Antonio Cordón García (1895 in Seville - 1969) was a Spanish soldier, born in Sevilla, who commanded during the Spanish Civil War.

==Early life==
As a career soldier as an artilleryman in the Spanish Army, he passed into the reserves in 1932, but reenlisted into active duty upon the beginning of the Spanish Civil War to join the Republican cause. He was a key entity in the conversion of the Popular Front's militias into a disciplined standing army, the Spanish Republican Army, able to fight Franco's Nationalist Front.

==Spanish Civil War==
His career was brilliant and was parallel to his promotions in the Communist Party, being promoted to undersecretary of Defense and achieving a close relationship with Prime Minister Juan Negrín until he was finally promoted to the position of general, in March 1939.

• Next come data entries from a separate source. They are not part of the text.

Lemma close_boot_ok (s : FileSystem) f : sector f ∈ [FREE_MAP_SECTOR; DIRECTORY_SECTOR] →
  length (openFilesTable s) = Z.to_nat NUM_SECTORS → boot_open (openFilesTable s) →
  ∃ s', close_file running f s = Ok (tt, s') ∧ fs_disk s' = fs_disk s ∧ freeMapFile s' = freeMapFile s ∧
    directoryFile s' = directoryFile s ∧ length (openFilesTable s') = Z.to_nat NUM_SECTORS ∧ boot_open (openFilesTable s').
Proof.
  intros Hf Hl Hb. assert (0 ≤ sector f < Z.of_nat (length (openFilesTable s))) as Hr.
  { rewrite Hl. rewrite !elem_of_cons, elem_of_nil in Hf. by destruct Hf as [->|[->|[]]]. }
  destruct (rd_in_range _ _ Hr) as (e & He & _). pose proof (Hb _ _ Hf He) as Hc.
  assert (∃ e' msg, entry_close running e = Ok (e', msg) ∧ closeLock e' = LLive) as (e' & msg & Ec & Hc').
  { unfold entry_close. rewrite Hc. cbn [use_lock mbind result_bind]. repeat case_bool_decide; eauto. }
  unfold close_file. rewrite bind_get. unfold close_OpenFile. rewrite He. cbn [mbind result_bind]. rewrite Ec. cbn [mbind result_bind].
  erewrite bind_lift by (rewrite wr_ok by done; reflexivity). eexists. split; [reflexivity|].
  split; [done|split; [done|split; [done|split; [exact (eq_trans (length_insert _ _ _) Hl)|]]]].
  intros j e1 Hj He1. change (rd (<[Z.to_nat (sector f) := e']> (openFilesTable s)) j = Ok e1) in He1.
  destruct (decide (sector f = j)) as [<-|Hne].
  - rewrite (rd_wr_eq _ _ _ _ (wr_ok (openFilesTable s) (sector f) e' Hr)) in He1. by injection He1 as <-.
  - apply (Hb j); [done|]. eapply other_entry; [exact Hr|exact Hne|exact He1].
Qed.

Lemma delete_FileSystem_ok (s : FileSystem) : sector (freeMapFile s) = FREE_MAP_SECTOR → dir_sector s = DIRECTORY_SECTOR →
  length (openFilesTable s) = Z.to_nat NUM_SECTORS → boot_open (openFilesTable s) →
  ∃ s', delete_FileSystem running s = Ok (tt, s') ∧ fs_disk s' = fs_disk s.
Proof.
  intros Hm Hd Hl Hb. unfold delete_FileSystem. rewrite bind_get.
  destruct (close_boot_ok s (freeMapFile s)) as (s1 & E & Hx1 & _ & Hd1 & Hl1 & Hb1); [rewrite Hm; by left|done|done|].
  rewrite (bind_ok _ _ _ _ _ E), bind_get, Hd1.
  destruct (close_boot_ok s1 (directoryFile s)) as (s2 & E2 & Hx2 & _); [unfold dir_sector in Hd; rewrite Hd; right; by left|done|done|].
  exists s2. split; [exact E2|congruence].
Qed.

Lemma holds_delete s m : holds s m → ∃ s', delete_FileSystem running s = Ok (tt, s') ∧ fs_disk s' = fs_disk s.
Proof.
  intros (bm & t & dh & L & Hl & _). pose proof (kp_volume _ _ _ _ _ (lv_kept _ _ _ _ _ Hl)) as Hv. apply delete_FileSystem_ok.
  - apply (vo_header _ _ _ _ _ _ Hv).
  - apply (kept_dir _ _ _ _ _ (lv_kept _ _ _ _ _ Hl)).
  - apply (vo_open _ _ _ _ _ _ Hv).
  - intros j e Hj He. by apply (lv_boot _ _ _ _ _ Hl j).
Qed.

(** The machine starts from a disk that keeps [m]. *)
Lemma boot_holds x x' m : stored x m → ss_ok x' → ss_sectors x' = ss_sectors x →
  ∃ s, FileSystem_boot uninit (power_on uninit x') = Ok (tt, s) ∧ holds s m.
Proof.
  intros (s & bm & t & dh & L & <- & Hk & Hm) Hx' Hs'. pose proof (kp_volume _ _ _ _ _ Hk) as Hv.
  destruct (FileSystem_boot_ok uninit uninit_length uninit_bytes s (power_on uninit x') bm t dh L _ Hv)
    as (s1 & E & Hv1 & Hview & Hcl & Hb).
  { intros E%list_elem_of_singleton. discriminate. }
  { split; [exact Hx'|exact Hs'|exact initial_table_closed]. }
  exists s1. split; [exact E|]. exists bm, t, dh, L. split; [|congruence]. split; [split|..].
  - exact Hv1.
  - apply Hk.
  - apply Hk.
  - apply Hk.
  - rewrite Hview. apply Hk.
  - intros k [sec hs] e HL He. cbn [fst] in He. destruct (layout_sector _ _ _ _ _ _ _ _ _ Hv1 HL) as (Hsec & Hne & _).
    apply closed_idle, (Hcl sec); [|done]. destruct (vo_root _ _ _ _ _ _ Hv1) as [Ed|Ed%list_elem_of_singleton]; [|discriminate].
    rewrite Ed in Hne. unfold DIRECTORY_SECTOR in Hne. lia.
  - exact Hb.
Qed.

(** ** A run, and many runs *)
Lemma nachos_ok x m cs : stored x m → run_ok m cs →
  ∃ x', nachos uninit running me host (args_of cs) x = Ok ((run_spec m cs).1, GoesOn, Finish, x') ∧ stored x' (run_spec m cs).2.
Proof.
  intros Hst Hok. assert (ss_ok x) as Hx.
  { destruct Hst as (s & bm & t & dh & L & <- & Hk & _). apply (vo_inv _ _ _ _ _ _ (kp_volume _ _ _ _ _ Hk)). }
  destruct (restart_ok x Hx) as (x1 & E1 & Hx1 & Hs1). unfold nachos. rewrite E1. cbn [mbind result_bind].
  rewrite (Initialize_args_cmds cs m no_options Hok). cbn [mbind result_bind format no_options new_FileSystem].
  destruct (boot_holds x x1 m Hst Hx1 Hs1) as (s & E & Hs). rewrite E. cbn [mbind result_bind].
  rewrite main_args_cmds. destruct (do_actions_ok cs s m Hs Hok) as (s2 & E2 & Hs2). rewrite E2. cbn [mbind result_bind].
  destruct (holds_delete s2 _ Hs2) as (s3 & E3 & Hx3). rewrite E3. cbn [mbind result_bind].
  exists (fs_disk s3). split; [done|]. rewrite Hx3. by apply holds_stored.
Qed.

He participated in many of the battles in the major theaters of wars, including the Siege of the Santa María de la Cabeza Sanctuary, in Teruel, and the Battle of Belchite, in 1938. On 1937 he was the chief of staff of the Army of the East.

Antonio Cordón also actively contacted with the Soviet Union over the provision of war materials, including T-26 light tanks and Polikarpov I-16s. Finalizing the war, Antonio Cordón immigrated to the Soviet Union and formed part of the Central Committee of the Communist Party, working closely with Dolores Ibárruri and Santiago Carrillo, who he coincided in Paris with for a short while. He also had close relations with figures such as Rafael Alberti and Teresa León. After Casado's coup, on 6 March 1939 he fled Spain from the Monòver aerodrome with Negrín and Ibárruri.

==Exile==
Despite having a wife and seven children in Spain, he never married again but had another child. In the Soviet Union, he wrote his memoirs Trayectoria. He died in Rome in 1968. After the death of the dictator Francisco Franco in 1975 and the change of the political situation in Spain, his remains were transferred to Spain.